O sociólogo enfatiza ainda que é necessário entender que estes jovens só se tornarão marginais se a sociedade não tiver a capacidade de lidar de forma apropriada com estas questões. “A parte frágil é a criança, não a sociedade”, assegura. Além disso, Zanella acrescenta que as crianças são frutos da comunidade e não ‘extraterrestres’. “Precisamos buscar as soluções como buscamos resolver questões materiais. É necessário e urgente encontrar uma saída para as questões que hoje nos causam preocupações. Precisamos mudar o foco deixando de tratar o problema das drogas como sendo de ordem policial para tratarmos também como um problema de saúde”, cobra o sociólogo.

É exatamente na questão de tratar o problema como de saúde pública, que Diogo Siqueira, secretário de Saúde, enfatiza a necessidade de haver em Bento um sistema que cuide totalmente destes jovens. “Possuímos o Centro de Atenção Psicossocial Infantil (CapsI), mas entendemos que só isso não está sendo suficiente. O ciclo é vicioso e as crianças acabam voltando para o mesmo local onde estavam, logo após a internação hospitalar”, esclarece Siqueira.

A solução, segundo o secretário, seria implementar o tratamento de reabilitação em Bento Gonçalves e tentar, com auxílio do Ministério Público, que o jovem não volte ao mesmo ambiente social em que estava. “Precisamos mudar essa realidade. Não estamos conseguindo combate-lo, principalmente porque a criança não pode e nem deve seguir na mesma realidade”, comenta.
Zanella, adverte que o convívio que os jovens tem com a droga e com que as fornece pode torná-la dependente. “É evidente que muitos fazem uso experimental das drogas e dentre estes uma minoria se tornará dependente. Se a pessoa, seja criança ou adulto, fizer o uso de droga e estiver passando por uma situação de dificuldade, seja psicológica, social ou de saúde, o risco de ficar dependente é alto”, explica o sociólogo completando que menores de 12 anos são completamente influenciáveis e torna-se vítimas do sistema e da sociedade em que estão inseridos.
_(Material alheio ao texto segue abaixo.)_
Definition __call__ (catalog_action : action) (catalog_dir : option string)
    (metadata dataset_id dataset_version : option string) (force : bool)
    (config : option string) : M world unit :=
  match catalog_action with
  | validate => _validate_metadata None metadata None None None None
  | _ =>
      match catalog_dir with
      | None => raise (InsufficientArgumentsError no_catalog_dir_msg)
      | Some dir =>
          let ctlg := mkWebCatalog dir dataset_id dataset_version config in
          let* there := gets (path_exists ctlg) in
          let* created := gets (catalog_is_created ctlg) in
          when (there && negb created)
            (raise (FileExistsError (not_a_catalog_msg dir))) ;;
          (if negb created then
             when (negb (is_create catalog_action))
               (raise (InsufficientArgumentsError
                         (no_catalog_msg catalog_action)))
           else
             when (is_create catalog_action && negb force)
               (raise (InsufficientArgumentsError catalog_exists_msg))) ;;
          let* run :=
            from_option (KeyError (PStr (action_name catalog_action)))
              (CALL_ACTION catalog_action) in
          run ctlg metadata dataset_id dataset_version force config
      end
  end.
End Command.

(** ** A small implementation of the interface, to run examples *)

(** The examples below run the command on text.  This module implements
    the imported operations for that purpose: a reader and a writer for the
    JSON used in the examples (objects, arrays, integers, literals, strings
    without control or non-ASCII characters), a schema check that asks for
    an object with string [type], [dataset_id] and [dataset_version], and a
    translator that keeps one node per (dataset, version, path). *)
Module Demo.

Definition dquote : Ascii.ascii := Ascii.ascii_of_nat 34.
Definition backslash : Ascii.ascii := Ascii.ascii_of_nat 92.

(** JSON text is written here with ['] where the text has a double
    quote. *)
Fixpoint js (s : string) : string :=
  match s with
  | EmptyString => EmptyString
  | String c s' => String (if Ascii.eqb c "'"%char then dquote else c) (js s')
  end.

(** *** Writing *)

Fixpoint escape (s : string) : string :=
  match s with
  | EmptyString => EmptyString
  | String c s' =>
      if Ascii.eqb c dquote || Ascii.eqb c backslash
      then String backslash (String c (escape s'))
      else String c (escape s')
  end.

Definition encode_str (s : string) : string :=
  String dquote (escape s) +:+ String dquote "".

(** The text [json.dump] writes for [v], and whether it got to the end:
    a path or a catalog object stops it. *)
Fixpoint encode (v : pyval) : string * bool :=
  match v with
  | PNone => ("null", true)
  | PBool b => (if b then "true" else "false", true)
  | PInt z => (pretty z, true)
  | PStr s => (encode_str s, true)
  | PList xs =>
      let fix items (first : bool) (xs : list pyval) : string * bool :=
        match xs with
        | [] => ("]", true)
        | x :: xs' =>
            let sep := if first then "" else ", " in
            let '(t, ok) := encode x in
            if ok then
              let '(t', ok') := items false xs' in (sep +:+ t +:+ t', ok')
            else (sep +:+ t, false)
        end in
      let '(t, ok) := items true xs in ("[" +:+ t, ok)
  | PDict kvs =>
      let fix members (first : bool) (kvs : list (string * pyval))
        : string * bool :=
        match kvs with
        | [] => ("}", true)
        | (k, x) :: kvs' =>
            let sep := if first then "" else ", " in
            let '(t, ok) := encode x in
            if ok then
              let '(t', ok') := members false kvs' in
              (sep +:+ encode_str k +:+ ": " +:+ t +:+ t', ok')
            else (sep +:+ encode_str k +:+ ": " +:+ t, false)
        end in
      let '(t, ok) := members true kvs in ("{" +:+ t, ok)
  | PPath _ | PCatalog _ => ("", false)
  end.

Definition dump (d : Dict.t) : dump_result :=
  let '(t, ok) := encode (PDict d) in
  if ok then Dumped t else DumpFailed t.

(** *** Reading *)

Definition is_ws (c : Ascii.ascii) : bool :=
  let n := Ascii.nat_of_ascii c in
  Nat.eqb n 32 || Nat.eqb n 9 || Nat.eqb n 10 || Nat.eqb n 13.

Fixpoint skip_ws (s : string) : string :=
  match s with
  | String c s' => if is_ws c then skip_ws s' else s
  | EmptyString => EmptyString
  end.

Fixpoint strip_prefix (p s : string) : option string :=
  match p, s with
  | EmptyString, _ => Some s
  | String a p', String b s' =>
      if Ascii.eqb a b then strip_prefix p' s' else None
  | _, _ => None
  end.

(** The characters up to the closing quote, and what follows it. *)
Fixpoint read_chars (s : string) : option (string * string) :=
  match s with
  | EmptyString => None
  | String c s' =>
      if Ascii.eqb c dquote then Some (EmptyString, s')
      else if Ascii.eqb c backslash then
        match s' with
        | String e s'' =>
            if Ascii.eqb e dquote || Ascii.eqb e backslash then
              match read_chars s'' with
              | Some (t, rest) => Some (String e t, rest)
              | None => None
              end
            else None
        | EmptyString => None
        end
      else if Nat.ltb (Ascii.nat_of_ascii c) 32 then None
      else
        match read_chars s' with
        | Some (t, rest) => Some (String c t, rest)
        | None => None
        end
  end.

Definition digit (c : Ascii.ascii) : option Z :=
  let n := Ascii.nat_of_ascii c in
  if Nat.leb 48 n && Nat.leb n 57 then Some (Z.of_nat (n - 48)) else None.

Fixpoint read_digits (acc : Z) (s : string) : Z * string :=
  match s with
  | String c s' =>
      match digit c with
      | Some d => read_digits (10 * acc + d) s'
      | None => (acc, s)
      end
  | EmptyString => (acc, s)
  end.

(** An integer: no leading zero, no fraction and no exponent. *)
Definition read_int (s : string) : option (Z * string) :=
  let '(neg, s1) :=
    match s with
    | String "-"%char s' => (true, s')
    | _ => (false, s)
    end in
  match s1 with
  | String c s2 =>
      match digit c with
      | Some d =>
          let '(n, rest) := read_digits 0 s1 in
          let leading_zero :=
            (d =? 0)%Z &&
            match s2 with
            | String c' _ => match digit c' with Some _ => true | None => false end
            | EmptyString => false
            end in
          let more :=
            match rest with
            | String "."%char _ | String "e"%char _ | String "E"%char _ => true
            | _ => false
            end in
          if leading_zero || more then None
          else Some (if neg then (- n)%Z else n, rest)
      | None => None
      end
  | EmptyString => None
  end.

Fixpoint read_value (fuel : nat) (s : string) : option (pyval * string) :=
  match fuel with
  | 0 => None
  | S fuel' =>
      match skip_ws s with
      | EmptyString => None
      | String c rest as s0 =>
          if Ascii.eqb c dquote then
            match read_chars rest with
            | Some (t, rest') => Some (PStr t, rest')
            | None => None
            end
          else if Ascii.eqb c "["%char then
            match skip_ws rest with
            | String "]"%char rest' => Some (PList [], rest')
            | _ => read_items fuel' [] rest
            end
          else if Ascii.eqb c "{"%char then
            match skip_ws rest with
            | String "}"%char rest' => Some (PDict [], rest')
            | _ => read_members fuel' [] rest
            end
          else
            match strip_prefix "null" s0, strip_prefix "true" s0,
                  strip_prefix "false" s0 with
            | Some r, _, _ => Some (PNone, r)
            | _, Some r, _ => Some (PBool true, r)
            | _, _, Some r => Some (PBool false, r)
            | _, _, _ =>
                match read_int s0 with
                | Some (z, r) => Some (PInt z, r)
                | None => None
                end
            end
      end
  end
with read_items (fuel : nat) (acc : list pyval) (s : string)
  : option (pyval * string) :=
  match fuel with
  | 0 => None
  | S fuel' =>
      match read_value fuel' s with
      | Some (v, rest) =>
          match skip_ws rest with
          | String ","%char rest' => read_items fuel' (acc ++ [v]) rest'
          | String "]"%char rest' => Some (PList (acc ++ [v]), rest')
          | _ => None
          end
      | None => None
      end
  end
with read_members (fuel : nat) (acc : Dict.t) (s : string)
  : option (pyval * string) :=
  match fuel with
  | 0 => None
  | S fuel' =>
      match skip_ws s with
      | String c rest =>
          if Ascii.eqb c dquote then
            match read_chars rest with
            | Some (k, rest1) =>
                match skip_ws rest1 with
                | String ":"%char rest2 =>
                    match read_value fuel' rest2 with
                    | Some (v, rest3) =>
                        match skip_ws rest3 with
                        | String ","%char rest4 =>
                            read_members fuel' (Dict.set k v acc) rest4
                        | String "}"%char rest4 =>
                            Some (PDict (Dict.set k v acc), rest4)
                        | _ => None
                        end
                    | None => None
                    end
                | _ => None
                end
            | None => None
            end
          else None
      | EmptyString => None
      end
  end.

Definition loads (s : string) : option pyval :=
  match read_value (2 * String.length s + 2) s with
  | Some (v, rest) =>
      match skip_ws rest with EmptyString => Some v | _ => None end
  | None => None
  end.

(** *** Schema check, translator, node locations *)

Definition str_field (k : string) (d : Dict.t) : option string :=
  match Dict.get k d with Some (PStr s) => Some s | _ => None end.

Definition check (v : pyval) : option string :=
  match v with
  | PDict d =>
      match str_field "type" d, str_field "dataset_id" d,
            str_field "dataset_version" d with
      | Some _, Some _, Some _ => None
      | _, _, _ => Some "a required property is missing"
      end
  | _ => Some "the value is not of type 'object'"
  end.

Fixpoint reg_get (k : string) (reg : list (string * node)) : option node :=
  match reg with
  | [] => None
  | (k', inst) :: reg' => if String.eqb k' k then Some inst else reg_get k reg'
  end.

Fixpoint reg_set (k : string) (inst : node) (reg : list (string * node))
  : list (string * node) :=
  match reg with
  | [] => [(k, inst)]
  | (k', inst') :: reg' =>
      if String.eqb k' k then (k, inst) :: reg'
      else (k', inst') :: reg_set k inst reg'
  end.

Definition identity_fields : list string :=
  ["type"; "dataset_id"; "dataset_version"; "path"].

(** One node per (dataset, version, path), named after them (the name
    stands for its hash); the record's other fields are set on it.  A
    node with a path is given the catalog as parent. *)
Definition translate (catalog : WebCatalog) (v : pyval)
    (reg : list (string * node)) : exn + list (string * node) :=
  match v with
  | PDict d =>
      match str_field "type" d, str_field "dataset_id" d,
            str_field "dataset_version" d with
      | Some ty, Some id, Some ver =>
          let path := str_field "path" d in
          let name :=
            id +:+ "-" +:+ ver
            +:+ match path with Some p => "-" +:+ p | None => "" end in
          let fresh : node :=
            ([("type", PStr ty); ("dataset_id", PStr id);
              ("dataset_version", PStr ver)]
             ++ match path with
                | Some p => [("node_path", PPath p);
                             ("parent_catalog", PCatalog catalog)]
                | None => []
                end
             ++ [("long_name", PStr name); ("md5_hash", PStr name);
                 ("children", PList [])]) in
          let inst := default fresh (reg_get name reg) in
          let fields :=
            filter (fun kv : string * pyval => kv.1 ∉ identity_fields) d in
          inr (reg_set name
                 (foldl (fun n '(k, x) => Dict.set k x n) inst fields) reg)
      | _, _, _ => inl (KeyError (PStr "type"))
      end
  | _ => inl TypeError
  end.

Definition location (inst : node) : string :=
  match Dict.get "parent_catalog" inst with
  | Some (PCatalog c) => catalog_dir c
  | _ => "."
  end +:+ "/metadata/" +:+ default "" (str_field "md5_hash" inst) +:+ ".json".

Fixpoint basename_from (acc s : string) : string :=
  match s with
  | EmptyString => acc
  | String c s' =>
      if Ascii.eqb c "/"%char then basename_from "" s'
      else basename_from (acc +:+ String c "") s'
  end.

Definition str (v : pyval) : string :=
  match v with
  | PPath p => p
  | PStr s => s
  | PNone => "None"
  | PBool b => if b then "True" else "False"
  | PInt z => pretty z
  | _ => "<object>"
  end.

Definition name_of (v : pyval) : option pyval :=
  match v with PPath p => Some (PStr (basename_from "" p)) | _ => None end.

Definition templates : string := "/pkg/datalad_catalog/templates".

Definition schema_doc (s : string) : pyval :=
  PDict [("$id", PStr ("https://datalad.org/" +:+ s +:+ ".schema.json"));
         ("type", PStr "object")].

Definition read_schema (path : string) : exn + pyval :=
  match
    find (fun s => String.eqb path (templates +:+ "/jsonschema_" +:+ s +:+ ".json"))
      ["catalog"; "dataset"; "file"; "authors"; "extractors"]
  with
  | Some s => inr (schema_doc s)
  | None => inl (OSError path)
  end.

Fixpoint lookup_file (path : string) (inputs : list (string * list string))
  : option (list string) :=
  match inputs with
  | [] => None
  | (p, f) :: rest => if String.eqb p path then Some f else lookup_file path rest
  end.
O relato do convívio diário

Fazer parte da realidade de uma criança viciada em drogas e tentar mostrar uma luz ao final de um túnel escuro não é nada fácil. Segundo a diretora de uma escola que preferiu não se identificar, acompanhar o declínio de uma criança de 10 anos é triste.
A história do pequeno que é acompanhado pelo Conselho Tutelar desde os oito, também está sob os olhos da diretora, que em 2016 foi professora dele. “No início, logo que ele veio transferido para nossa escola, tive muita esperança que conseguiria ajudá-lo. Por alguns meses tivemos sucesso, ele estava tomando os remédios que o psiquiatra indicou, mas quatro meses depois começou a agredir os colegas”, comenta.

O problema não atinge somente a direção escolar. Segundo a diretora, o ambiente que envolve alunos e professores é de medo. “Na semana passada precisamos tomar atitudes, pois ele feriu um colega que precisou ir ao hospital. Estamos realmente de mãos atadas, pois se tiramos da escola, sabemos que ele irá às ruas e ficará se drogando. Se mantemos, temos transtorno com os pais dos outros colegas”, lamenta a diretora.

O caso do garoto está com o Ministério Público que avalia uma nova internação compulsória em Santa Catarina.